What the exercise asks:
Extract each record and reproduce it exactly.
── Supplied entries ──
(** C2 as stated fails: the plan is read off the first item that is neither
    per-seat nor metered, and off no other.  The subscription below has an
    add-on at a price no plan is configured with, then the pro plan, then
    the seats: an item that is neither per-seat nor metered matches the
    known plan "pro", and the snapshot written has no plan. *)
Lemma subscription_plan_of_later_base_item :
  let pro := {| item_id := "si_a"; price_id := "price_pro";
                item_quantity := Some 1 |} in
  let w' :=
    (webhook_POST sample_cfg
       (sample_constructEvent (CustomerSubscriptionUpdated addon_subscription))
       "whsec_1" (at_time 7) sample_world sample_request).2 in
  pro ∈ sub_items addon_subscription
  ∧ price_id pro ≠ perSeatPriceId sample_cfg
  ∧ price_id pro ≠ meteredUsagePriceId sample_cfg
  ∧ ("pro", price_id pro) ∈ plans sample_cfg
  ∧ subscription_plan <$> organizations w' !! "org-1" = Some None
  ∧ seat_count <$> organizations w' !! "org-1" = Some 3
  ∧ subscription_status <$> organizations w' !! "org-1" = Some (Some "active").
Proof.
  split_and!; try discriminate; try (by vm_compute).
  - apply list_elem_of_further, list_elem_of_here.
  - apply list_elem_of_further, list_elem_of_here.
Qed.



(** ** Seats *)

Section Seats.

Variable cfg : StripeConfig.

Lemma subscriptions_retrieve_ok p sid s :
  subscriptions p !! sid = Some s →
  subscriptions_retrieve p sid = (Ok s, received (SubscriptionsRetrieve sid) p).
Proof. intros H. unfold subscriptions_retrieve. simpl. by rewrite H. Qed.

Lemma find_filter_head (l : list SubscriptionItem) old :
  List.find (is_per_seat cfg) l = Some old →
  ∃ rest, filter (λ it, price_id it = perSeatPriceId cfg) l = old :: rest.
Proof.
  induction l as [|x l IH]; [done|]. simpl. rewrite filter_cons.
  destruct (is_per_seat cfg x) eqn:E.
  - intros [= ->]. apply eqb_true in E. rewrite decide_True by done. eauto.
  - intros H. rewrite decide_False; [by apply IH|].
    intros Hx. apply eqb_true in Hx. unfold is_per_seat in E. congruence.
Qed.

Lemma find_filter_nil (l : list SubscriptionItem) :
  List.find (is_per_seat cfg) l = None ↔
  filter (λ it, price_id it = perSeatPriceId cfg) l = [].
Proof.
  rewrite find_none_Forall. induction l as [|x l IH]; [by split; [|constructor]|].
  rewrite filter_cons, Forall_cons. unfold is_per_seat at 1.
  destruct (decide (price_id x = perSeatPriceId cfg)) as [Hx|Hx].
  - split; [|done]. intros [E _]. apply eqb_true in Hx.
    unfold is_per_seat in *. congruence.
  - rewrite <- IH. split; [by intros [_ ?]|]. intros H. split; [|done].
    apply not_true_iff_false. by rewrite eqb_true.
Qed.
───
Solution to this problem:
(** C2 as stated fails: the plan is read off the first item that is neither
    per-seat nor metered, and off no other.  The subscription below has an
    add-on at a price no plan is configured with, then the pro plan, then
    the seats: an item that is neither per-seat nor metered matches the
    known plan "pro", and the snapshot written has no plan. *)
Lemma subscription_plan_of_later_base_item :
  let pro := {| item_id := "si_a"; price_id := "price_pro";
                item_quantity := Some 1 |} in
  let w' :=
    (webhook_POST sample_cfg
       (sample_constructEvent (CustomerSubscriptionUpdated addon_subscription))
       "whsec_1" (at_time 7) sample_world sample_request).2 in
  pro ∈ sub_items addon_subscription
  ∧ price_id pro ≠ perSeatPriceId sample_cfg
  ∧ price_id pro ≠ meteredUsagePriceId sample_cfg
  ∧ ("pro", price_id pro) ∈ plans sample_cfg
  ∧ subscription_plan <$> organizations w' !! "org-1" = Some None
  ∧ seat_count <$> organizations w' !! "org-1" = Some 3
  ∧ subscription_status <$> organizations w' !! "org-1" = Some (Some "active").
Proof.
  split_and!; try discriminate; try (by vm_compute).
  - apply list_elem_of_further, list_elem_of_here.
  - apply list_elem_of_further, list_elem_of_here.
Qed.



(** ** Seats *)

Section Seats.

Variable cfg : StripeConfig.

Lemma subscriptions_retrieve_ok p sid s :
  subscriptions p !! sid = Some s →
  subscriptions_retrieve p sid = (Ok s, received (SubscriptionsRetrieve sid) p).
Proof. intros H. unfold subscriptions_retrieve. simpl. by rewrite H. Qed.

Lemma find_filter_head (l : list SubscriptionItem) old :
  List.find (is_per_seat cfg) l = Some old →
  ∃ rest, filter (λ it, price_id it = perSeatPriceId cfg) l = old :: rest.
Proof.
  induction l as [|x l IH]; [done|]. simpl. rewrite filter_cons.
  destruct (is_per_seat cfg x) eqn:E.
  - intros [= ->]. apply eqb_true in E. rewrite decide_True by done. eauto.
  - intros H. rewrite decide_False; [by apply IH|].
    intros Hx. apply eqb_true in Hx. unfold is_per_seat in E. congruence.
Qed.

Lemma find_filter_nil (l : list SubscriptionItem) :
  List.find (is_per_seat cfg) l = None ↔
  filter (λ it, price_id it = perSeatPriceId cfg) l = [].
Proof.
  rewrite find_none_Forall. induction l as [|x l IH]; [by split; [|constructor]|].
  rewrite filter_cons, Forall_cons. unfold is_per_seat at 1.
  destruct (decide (price_id x = perSeatPriceId cfg)) as [Hx|Hx].
  - split; [|done]. intros [E _]. apply eqb_true in Hx.
    unfold is_per_seat in *. congruence.
  - rewrite <- IH. split; [by intros [_ ?]|]. intros H. split; [|done].
    apply not_true_iff_false. by rewrite eqb_true.
Qed.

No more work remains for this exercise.